Records contained in a dataset:

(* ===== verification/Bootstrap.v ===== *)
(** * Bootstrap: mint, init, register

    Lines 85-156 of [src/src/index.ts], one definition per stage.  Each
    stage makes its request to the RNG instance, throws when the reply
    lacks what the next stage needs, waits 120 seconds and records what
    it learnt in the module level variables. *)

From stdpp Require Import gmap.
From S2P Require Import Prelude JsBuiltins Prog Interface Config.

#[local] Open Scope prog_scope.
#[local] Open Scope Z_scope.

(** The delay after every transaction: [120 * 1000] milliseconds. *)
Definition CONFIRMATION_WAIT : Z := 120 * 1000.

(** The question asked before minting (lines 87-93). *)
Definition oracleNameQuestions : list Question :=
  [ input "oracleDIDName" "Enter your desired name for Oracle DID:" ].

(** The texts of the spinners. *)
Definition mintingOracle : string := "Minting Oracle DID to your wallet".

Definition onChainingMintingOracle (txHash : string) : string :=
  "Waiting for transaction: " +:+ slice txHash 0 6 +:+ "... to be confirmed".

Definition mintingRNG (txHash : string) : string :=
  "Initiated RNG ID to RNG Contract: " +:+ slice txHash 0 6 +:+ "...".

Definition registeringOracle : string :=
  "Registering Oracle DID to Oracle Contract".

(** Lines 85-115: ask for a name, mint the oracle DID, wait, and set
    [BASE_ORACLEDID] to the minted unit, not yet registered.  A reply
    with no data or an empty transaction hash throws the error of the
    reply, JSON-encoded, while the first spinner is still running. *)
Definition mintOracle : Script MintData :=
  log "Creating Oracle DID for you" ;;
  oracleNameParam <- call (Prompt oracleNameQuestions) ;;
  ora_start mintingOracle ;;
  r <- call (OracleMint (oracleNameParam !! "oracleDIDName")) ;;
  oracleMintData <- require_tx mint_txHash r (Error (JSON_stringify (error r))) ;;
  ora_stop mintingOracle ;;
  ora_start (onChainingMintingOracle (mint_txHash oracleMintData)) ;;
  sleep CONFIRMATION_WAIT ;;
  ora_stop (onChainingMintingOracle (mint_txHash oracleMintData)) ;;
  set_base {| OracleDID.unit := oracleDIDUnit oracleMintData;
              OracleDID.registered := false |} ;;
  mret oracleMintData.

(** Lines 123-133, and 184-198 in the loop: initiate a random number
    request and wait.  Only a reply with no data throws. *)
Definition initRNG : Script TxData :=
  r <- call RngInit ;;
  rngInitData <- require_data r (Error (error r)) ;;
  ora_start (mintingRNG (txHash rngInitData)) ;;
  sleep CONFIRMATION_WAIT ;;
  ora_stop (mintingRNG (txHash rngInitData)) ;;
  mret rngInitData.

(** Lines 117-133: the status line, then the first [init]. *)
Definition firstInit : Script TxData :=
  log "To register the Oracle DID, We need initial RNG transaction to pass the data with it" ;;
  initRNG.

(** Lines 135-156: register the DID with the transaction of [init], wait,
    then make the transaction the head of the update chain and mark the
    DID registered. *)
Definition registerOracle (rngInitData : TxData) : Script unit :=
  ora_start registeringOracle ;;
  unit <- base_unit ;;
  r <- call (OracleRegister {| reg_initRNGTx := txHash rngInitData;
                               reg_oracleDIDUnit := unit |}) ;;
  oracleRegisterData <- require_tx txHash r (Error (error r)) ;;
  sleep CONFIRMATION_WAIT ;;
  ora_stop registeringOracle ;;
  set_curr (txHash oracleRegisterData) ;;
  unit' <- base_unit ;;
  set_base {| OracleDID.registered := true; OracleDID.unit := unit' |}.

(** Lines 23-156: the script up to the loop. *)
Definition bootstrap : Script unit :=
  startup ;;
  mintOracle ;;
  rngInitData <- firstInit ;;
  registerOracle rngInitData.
...
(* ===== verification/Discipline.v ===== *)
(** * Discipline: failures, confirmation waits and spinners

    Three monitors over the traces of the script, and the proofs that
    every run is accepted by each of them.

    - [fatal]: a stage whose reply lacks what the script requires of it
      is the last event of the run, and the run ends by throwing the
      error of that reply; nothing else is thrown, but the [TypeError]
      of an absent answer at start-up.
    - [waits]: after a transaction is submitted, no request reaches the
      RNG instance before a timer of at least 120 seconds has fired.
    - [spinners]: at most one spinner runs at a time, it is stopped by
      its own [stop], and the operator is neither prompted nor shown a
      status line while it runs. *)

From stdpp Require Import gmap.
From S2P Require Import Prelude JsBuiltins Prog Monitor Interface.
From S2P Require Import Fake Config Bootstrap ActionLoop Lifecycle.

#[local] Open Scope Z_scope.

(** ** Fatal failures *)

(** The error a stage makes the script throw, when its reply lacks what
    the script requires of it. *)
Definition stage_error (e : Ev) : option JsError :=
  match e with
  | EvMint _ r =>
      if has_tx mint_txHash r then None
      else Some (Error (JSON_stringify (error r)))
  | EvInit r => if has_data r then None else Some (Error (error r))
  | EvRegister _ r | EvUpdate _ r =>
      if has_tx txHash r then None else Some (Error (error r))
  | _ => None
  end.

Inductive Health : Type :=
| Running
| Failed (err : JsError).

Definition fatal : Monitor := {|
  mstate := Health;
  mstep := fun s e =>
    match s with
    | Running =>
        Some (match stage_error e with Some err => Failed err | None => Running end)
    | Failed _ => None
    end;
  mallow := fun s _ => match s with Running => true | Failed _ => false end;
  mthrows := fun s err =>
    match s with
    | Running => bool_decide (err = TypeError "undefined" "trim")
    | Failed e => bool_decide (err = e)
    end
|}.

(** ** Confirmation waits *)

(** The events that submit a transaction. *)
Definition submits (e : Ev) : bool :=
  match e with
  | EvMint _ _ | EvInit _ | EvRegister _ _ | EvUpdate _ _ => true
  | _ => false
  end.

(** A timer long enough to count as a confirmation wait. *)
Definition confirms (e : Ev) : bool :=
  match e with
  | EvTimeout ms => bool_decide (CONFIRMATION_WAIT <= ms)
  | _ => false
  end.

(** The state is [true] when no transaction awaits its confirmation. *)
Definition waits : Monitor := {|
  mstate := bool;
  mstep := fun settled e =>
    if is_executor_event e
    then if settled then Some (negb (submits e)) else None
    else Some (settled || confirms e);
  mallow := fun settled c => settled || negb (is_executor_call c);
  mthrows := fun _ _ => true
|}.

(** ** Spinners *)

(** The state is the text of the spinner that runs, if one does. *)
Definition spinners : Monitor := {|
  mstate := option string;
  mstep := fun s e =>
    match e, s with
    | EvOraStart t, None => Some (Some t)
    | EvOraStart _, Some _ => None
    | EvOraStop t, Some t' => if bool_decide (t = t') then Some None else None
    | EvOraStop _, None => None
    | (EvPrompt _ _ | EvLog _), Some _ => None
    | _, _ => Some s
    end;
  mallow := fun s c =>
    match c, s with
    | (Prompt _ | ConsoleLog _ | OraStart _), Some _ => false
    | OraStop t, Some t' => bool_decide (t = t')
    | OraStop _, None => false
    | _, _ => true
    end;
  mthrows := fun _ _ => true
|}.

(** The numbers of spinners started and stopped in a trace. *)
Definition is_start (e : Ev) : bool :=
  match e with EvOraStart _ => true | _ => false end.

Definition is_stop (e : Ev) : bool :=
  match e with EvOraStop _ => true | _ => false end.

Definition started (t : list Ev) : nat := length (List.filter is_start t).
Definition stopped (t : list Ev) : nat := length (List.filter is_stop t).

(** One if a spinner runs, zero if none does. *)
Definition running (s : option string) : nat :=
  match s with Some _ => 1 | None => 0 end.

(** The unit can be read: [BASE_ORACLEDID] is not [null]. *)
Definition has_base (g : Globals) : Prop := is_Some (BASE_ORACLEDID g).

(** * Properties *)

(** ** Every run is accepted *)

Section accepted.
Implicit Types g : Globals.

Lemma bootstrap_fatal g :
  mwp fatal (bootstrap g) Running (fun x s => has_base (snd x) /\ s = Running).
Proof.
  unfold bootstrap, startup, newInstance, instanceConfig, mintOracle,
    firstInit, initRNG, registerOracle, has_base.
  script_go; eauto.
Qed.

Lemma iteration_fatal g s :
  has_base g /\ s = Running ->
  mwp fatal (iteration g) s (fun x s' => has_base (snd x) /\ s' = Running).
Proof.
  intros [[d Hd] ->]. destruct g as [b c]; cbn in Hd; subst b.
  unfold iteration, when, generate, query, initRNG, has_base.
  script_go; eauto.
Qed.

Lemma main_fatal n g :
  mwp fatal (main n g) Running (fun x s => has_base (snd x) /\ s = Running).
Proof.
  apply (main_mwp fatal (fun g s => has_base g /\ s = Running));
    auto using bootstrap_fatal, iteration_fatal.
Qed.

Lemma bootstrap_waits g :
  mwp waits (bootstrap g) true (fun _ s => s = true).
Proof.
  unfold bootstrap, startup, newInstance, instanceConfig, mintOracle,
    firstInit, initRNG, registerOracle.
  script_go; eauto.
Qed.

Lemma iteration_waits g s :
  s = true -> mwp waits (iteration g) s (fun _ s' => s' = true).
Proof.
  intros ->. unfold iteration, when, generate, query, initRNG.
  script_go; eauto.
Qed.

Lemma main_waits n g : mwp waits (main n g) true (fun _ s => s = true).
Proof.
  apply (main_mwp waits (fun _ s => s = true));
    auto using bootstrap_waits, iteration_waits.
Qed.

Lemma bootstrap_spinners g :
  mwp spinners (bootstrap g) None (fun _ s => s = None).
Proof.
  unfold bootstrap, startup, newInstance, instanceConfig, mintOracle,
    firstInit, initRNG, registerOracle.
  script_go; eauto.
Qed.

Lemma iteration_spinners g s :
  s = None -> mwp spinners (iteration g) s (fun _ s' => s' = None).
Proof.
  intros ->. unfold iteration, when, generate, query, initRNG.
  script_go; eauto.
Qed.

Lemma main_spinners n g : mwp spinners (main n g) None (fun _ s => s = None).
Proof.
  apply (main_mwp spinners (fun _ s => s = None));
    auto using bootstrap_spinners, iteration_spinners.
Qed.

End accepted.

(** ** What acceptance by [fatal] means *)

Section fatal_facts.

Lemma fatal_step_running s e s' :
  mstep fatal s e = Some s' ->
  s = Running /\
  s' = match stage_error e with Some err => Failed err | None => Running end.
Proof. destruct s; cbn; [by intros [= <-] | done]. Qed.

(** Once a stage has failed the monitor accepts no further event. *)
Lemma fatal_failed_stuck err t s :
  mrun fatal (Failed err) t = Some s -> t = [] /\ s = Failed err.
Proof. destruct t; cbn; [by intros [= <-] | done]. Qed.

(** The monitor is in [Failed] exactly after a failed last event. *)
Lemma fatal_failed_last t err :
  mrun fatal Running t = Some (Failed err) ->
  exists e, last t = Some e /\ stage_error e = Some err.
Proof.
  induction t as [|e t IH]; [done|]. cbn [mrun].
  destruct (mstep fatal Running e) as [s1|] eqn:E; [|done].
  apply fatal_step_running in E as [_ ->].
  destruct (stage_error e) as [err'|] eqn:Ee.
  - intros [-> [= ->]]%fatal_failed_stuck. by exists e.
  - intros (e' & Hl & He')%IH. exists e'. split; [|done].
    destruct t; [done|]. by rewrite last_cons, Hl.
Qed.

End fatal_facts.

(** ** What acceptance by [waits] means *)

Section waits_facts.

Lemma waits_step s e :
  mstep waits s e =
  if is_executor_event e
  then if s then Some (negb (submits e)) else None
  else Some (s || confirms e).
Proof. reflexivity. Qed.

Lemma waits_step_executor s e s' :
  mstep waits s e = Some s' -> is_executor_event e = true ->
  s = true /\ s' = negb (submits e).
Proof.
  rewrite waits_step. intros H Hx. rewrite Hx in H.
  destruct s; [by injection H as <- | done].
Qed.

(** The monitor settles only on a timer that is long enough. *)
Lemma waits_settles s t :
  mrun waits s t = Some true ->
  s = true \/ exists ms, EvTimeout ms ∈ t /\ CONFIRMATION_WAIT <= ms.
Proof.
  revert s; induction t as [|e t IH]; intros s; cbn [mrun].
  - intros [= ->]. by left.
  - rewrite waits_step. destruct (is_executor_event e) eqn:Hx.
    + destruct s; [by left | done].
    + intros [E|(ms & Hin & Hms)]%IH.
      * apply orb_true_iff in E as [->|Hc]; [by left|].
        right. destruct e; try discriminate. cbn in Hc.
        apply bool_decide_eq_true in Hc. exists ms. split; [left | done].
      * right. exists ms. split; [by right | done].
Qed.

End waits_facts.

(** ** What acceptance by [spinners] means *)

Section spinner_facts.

Problem to solve: Every line from the line containing "mrun fatal (Failed" through the line containing "Section spinner_facts." in the records above must be retyped exactly. Leave out the rest.

Answer section:
  mrun fatal (Failed err) t = Some s -> t = [] /\ s = Failed err.
Proof. destruct t; cbn; [by intros [= <-] | done]. Qed.

(** The monitor is in [Failed] exactly after a failed last event. *)
Lemma fatal_failed_last t err :
  mrun fatal Running t = Some (Failed err) ->
  exists e, last t = Some e /\ stage_error e = Some err.
Proof.
  induction t as [|e t IH]; [done|]. cbn [mrun].
  destruct (mstep fatal Running e) as [s1|] eqn:E; [|done].
  apply fatal_step_running in E as [_ ->].
  destruct (stage_error e) as [err'|] eqn:Ee.
  - intros [-> [= ->]]%fatal_failed_stuck. by exists e.
  - intros (e' & Hl & He')%IH. exists e'. split; [|done].
    destruct t; [done|]. by rewrite last_cons, Hl.
Qed.

End fatal_facts.

(** ** What acceptance by [waits] means *)

Section waits_facts.

Lemma waits_step s e :
  mstep waits s e =
  if is_executor_event e
  then if s then Some (negb (submits e)) else None
  else Some (s || confirms e).
Proof. reflexivity. Qed.

Lemma waits_step_executor s e s' :
  mstep waits s e = Some s' -> is_executor_event e = true ->
  s = true /\ s' = negb (submits e).
Proof.
  rewrite waits_step. intros H Hx. rewrite Hx in H.
  destruct s; [by injection H as <- | done].
Qed.

(** The monitor settles only on a timer that is long enough. *)
Lemma waits_settles s t :
  mrun waits s t = Some true ->
  s = true \/ exists ms, EvTimeout ms ∈ t /\ CONFIRMATION_WAIT <= ms.
Proof.
  revert s; induction t as [|e t IH]; intros s; cbn [mrun].
  - intros [= ->]. by left.
  - rewrite waits_step. destruct (is_executor_event e) eqn:Hx.
    + destruct s; [by left | done].
    + intros [E|(ms & Hin & Hms)]%IH.
      * apply orb_true_iff in E as [->|Hc]; [by left|].
        right. destruct e; try discriminate. cbn in Hc.
        apply bool_decide_eq_true in Hc. exists ms. split; [left | done].
      * right. exists ms. split; [by right | done].
Qed.

End waits_facts.

(** ** What acceptance by [spinners] means *)

Section spinner_facts.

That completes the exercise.